Entries shown =>

===============

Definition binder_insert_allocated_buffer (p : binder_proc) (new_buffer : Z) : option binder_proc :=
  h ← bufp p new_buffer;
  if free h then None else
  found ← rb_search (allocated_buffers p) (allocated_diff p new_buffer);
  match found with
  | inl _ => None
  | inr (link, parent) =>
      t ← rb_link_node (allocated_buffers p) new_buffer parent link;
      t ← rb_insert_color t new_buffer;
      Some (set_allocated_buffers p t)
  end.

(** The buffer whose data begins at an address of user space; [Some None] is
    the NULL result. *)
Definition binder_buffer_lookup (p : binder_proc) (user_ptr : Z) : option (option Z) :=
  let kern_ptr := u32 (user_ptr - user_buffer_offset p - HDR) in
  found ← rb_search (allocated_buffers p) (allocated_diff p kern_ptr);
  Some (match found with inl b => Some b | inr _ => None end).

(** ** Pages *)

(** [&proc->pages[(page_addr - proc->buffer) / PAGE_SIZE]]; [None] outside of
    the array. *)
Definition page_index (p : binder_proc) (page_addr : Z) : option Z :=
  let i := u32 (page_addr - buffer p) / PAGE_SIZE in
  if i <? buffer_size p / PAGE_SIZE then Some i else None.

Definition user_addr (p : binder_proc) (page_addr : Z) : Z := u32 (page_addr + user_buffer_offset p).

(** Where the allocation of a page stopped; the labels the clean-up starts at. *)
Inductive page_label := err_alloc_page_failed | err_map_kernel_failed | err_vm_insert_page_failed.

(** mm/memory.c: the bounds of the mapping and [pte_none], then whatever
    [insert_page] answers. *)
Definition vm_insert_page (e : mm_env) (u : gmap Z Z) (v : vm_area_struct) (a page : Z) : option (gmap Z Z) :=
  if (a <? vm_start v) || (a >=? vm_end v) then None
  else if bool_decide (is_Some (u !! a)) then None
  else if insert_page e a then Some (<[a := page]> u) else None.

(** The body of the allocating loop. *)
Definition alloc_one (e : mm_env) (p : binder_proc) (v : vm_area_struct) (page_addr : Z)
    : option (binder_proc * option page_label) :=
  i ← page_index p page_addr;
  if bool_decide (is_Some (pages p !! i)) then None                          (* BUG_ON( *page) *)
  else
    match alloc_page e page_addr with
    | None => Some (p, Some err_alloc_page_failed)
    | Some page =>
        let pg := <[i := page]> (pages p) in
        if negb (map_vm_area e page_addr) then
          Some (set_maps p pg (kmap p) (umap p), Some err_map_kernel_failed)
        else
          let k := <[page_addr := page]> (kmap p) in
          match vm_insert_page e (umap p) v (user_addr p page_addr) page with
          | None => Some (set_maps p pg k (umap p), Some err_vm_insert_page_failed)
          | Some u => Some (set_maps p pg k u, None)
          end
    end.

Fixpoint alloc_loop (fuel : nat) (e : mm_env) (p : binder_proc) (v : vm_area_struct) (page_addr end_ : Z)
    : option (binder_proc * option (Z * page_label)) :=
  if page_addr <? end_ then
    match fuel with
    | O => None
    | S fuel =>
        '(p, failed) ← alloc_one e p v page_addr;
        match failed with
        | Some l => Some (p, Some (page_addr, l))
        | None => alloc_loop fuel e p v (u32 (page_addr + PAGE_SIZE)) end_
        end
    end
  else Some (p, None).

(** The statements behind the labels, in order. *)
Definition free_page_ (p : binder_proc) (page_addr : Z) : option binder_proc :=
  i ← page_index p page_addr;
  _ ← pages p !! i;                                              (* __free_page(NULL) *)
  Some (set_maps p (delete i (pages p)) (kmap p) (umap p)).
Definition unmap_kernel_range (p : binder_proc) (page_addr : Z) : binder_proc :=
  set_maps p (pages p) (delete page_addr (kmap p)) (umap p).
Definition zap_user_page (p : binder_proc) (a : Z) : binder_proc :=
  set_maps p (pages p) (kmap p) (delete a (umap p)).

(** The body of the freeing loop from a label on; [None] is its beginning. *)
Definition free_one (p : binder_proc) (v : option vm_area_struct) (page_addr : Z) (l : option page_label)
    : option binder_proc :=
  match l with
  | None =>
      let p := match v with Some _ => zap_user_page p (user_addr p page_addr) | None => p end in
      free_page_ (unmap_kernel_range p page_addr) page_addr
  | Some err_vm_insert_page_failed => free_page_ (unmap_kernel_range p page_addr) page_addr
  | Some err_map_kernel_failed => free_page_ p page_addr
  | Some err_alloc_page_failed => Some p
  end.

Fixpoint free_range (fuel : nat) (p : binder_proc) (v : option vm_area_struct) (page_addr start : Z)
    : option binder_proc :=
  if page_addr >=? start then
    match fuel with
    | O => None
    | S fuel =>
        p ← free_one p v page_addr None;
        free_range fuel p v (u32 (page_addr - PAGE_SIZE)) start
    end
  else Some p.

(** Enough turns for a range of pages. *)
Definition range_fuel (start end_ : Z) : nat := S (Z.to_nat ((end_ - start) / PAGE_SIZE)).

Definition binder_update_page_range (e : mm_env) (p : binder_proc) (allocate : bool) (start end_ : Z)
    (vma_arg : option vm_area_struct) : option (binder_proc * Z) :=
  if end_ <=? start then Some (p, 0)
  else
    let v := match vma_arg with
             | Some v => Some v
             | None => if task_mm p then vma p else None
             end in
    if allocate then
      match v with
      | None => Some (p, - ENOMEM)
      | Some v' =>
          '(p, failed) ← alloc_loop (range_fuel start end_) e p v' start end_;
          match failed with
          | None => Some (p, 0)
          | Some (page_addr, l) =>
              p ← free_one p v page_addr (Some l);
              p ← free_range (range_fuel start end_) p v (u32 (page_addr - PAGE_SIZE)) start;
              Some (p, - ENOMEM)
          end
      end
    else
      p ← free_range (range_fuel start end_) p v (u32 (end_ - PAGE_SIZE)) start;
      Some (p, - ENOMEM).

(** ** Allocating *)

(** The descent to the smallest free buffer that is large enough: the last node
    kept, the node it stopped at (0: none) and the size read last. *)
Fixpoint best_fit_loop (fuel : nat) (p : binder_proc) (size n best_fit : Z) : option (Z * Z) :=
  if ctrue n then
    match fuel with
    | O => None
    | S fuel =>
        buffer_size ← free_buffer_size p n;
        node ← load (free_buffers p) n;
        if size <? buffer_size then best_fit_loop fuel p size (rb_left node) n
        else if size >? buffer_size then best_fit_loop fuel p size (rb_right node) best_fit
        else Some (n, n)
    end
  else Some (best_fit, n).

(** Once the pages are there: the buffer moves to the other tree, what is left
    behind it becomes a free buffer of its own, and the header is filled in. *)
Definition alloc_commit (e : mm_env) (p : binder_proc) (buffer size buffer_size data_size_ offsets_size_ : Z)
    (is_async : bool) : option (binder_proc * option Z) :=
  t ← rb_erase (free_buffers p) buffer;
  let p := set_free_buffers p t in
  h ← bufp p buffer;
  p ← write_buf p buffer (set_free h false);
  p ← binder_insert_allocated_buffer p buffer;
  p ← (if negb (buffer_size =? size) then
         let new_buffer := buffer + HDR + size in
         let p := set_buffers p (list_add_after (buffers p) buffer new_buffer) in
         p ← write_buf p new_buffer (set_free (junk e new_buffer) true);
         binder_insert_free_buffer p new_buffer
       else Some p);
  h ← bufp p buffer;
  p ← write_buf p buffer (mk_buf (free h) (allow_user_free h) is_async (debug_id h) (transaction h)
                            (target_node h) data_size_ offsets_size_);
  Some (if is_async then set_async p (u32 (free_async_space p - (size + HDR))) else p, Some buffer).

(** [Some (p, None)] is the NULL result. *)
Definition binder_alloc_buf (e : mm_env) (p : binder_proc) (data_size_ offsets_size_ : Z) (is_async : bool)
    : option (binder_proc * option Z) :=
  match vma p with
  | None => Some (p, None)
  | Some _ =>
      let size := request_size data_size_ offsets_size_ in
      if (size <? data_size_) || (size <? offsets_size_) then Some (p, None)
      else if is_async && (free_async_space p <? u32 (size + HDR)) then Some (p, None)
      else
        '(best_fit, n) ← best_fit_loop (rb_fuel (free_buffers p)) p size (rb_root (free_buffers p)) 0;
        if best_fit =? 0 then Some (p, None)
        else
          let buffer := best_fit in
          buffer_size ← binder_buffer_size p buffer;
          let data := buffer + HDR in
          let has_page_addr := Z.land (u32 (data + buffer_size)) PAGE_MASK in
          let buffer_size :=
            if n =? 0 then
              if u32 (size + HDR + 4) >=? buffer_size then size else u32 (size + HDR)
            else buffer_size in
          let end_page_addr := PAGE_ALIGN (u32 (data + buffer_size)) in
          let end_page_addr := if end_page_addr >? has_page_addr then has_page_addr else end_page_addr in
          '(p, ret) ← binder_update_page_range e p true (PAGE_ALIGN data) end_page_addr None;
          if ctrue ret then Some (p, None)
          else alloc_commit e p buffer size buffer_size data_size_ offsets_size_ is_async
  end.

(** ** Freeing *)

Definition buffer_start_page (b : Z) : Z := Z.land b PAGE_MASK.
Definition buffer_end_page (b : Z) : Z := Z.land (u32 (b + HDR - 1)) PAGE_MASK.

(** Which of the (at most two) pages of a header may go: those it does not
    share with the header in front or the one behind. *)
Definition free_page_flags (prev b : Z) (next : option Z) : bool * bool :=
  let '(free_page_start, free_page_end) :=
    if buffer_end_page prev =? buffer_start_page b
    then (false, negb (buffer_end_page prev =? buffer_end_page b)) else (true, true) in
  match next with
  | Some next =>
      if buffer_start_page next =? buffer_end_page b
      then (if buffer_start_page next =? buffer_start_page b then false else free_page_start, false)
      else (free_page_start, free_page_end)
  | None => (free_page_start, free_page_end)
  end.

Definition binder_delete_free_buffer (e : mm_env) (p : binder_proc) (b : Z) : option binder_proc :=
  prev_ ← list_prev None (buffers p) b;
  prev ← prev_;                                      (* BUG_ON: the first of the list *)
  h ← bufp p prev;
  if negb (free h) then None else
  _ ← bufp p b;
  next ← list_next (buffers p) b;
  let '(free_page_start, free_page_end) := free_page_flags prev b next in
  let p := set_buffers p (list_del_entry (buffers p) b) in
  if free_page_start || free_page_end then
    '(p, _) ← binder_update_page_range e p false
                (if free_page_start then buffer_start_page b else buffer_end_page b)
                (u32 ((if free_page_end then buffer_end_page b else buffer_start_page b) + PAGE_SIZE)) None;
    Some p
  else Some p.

===============

About this task => Copy exactly the stretch of data above from the line with "Some (set_maps p pg (kmap" through the line with "Fixpoint alloc_loop (fuel", and omit all other lines.

Reply =>
          Some (set_maps p pg (kmap p) (umap p), Some err_map_kernel_failed)
        else
          let k := <[page_addr := page]> (kmap p) in
          match vm_insert_page e (umap p) v (user_addr p page_addr) page with
          | None => Some (set_maps p pg k (umap p), Some err_vm_insert_page_failed)
          | Some u => Some (set_maps p pg k u, None)
          end
    end.

Fixpoint alloc_loop (fuel : nat) (e : mm_env) (p : binder_proc) (v : vm_area_struct) (page_addr end_ : Z)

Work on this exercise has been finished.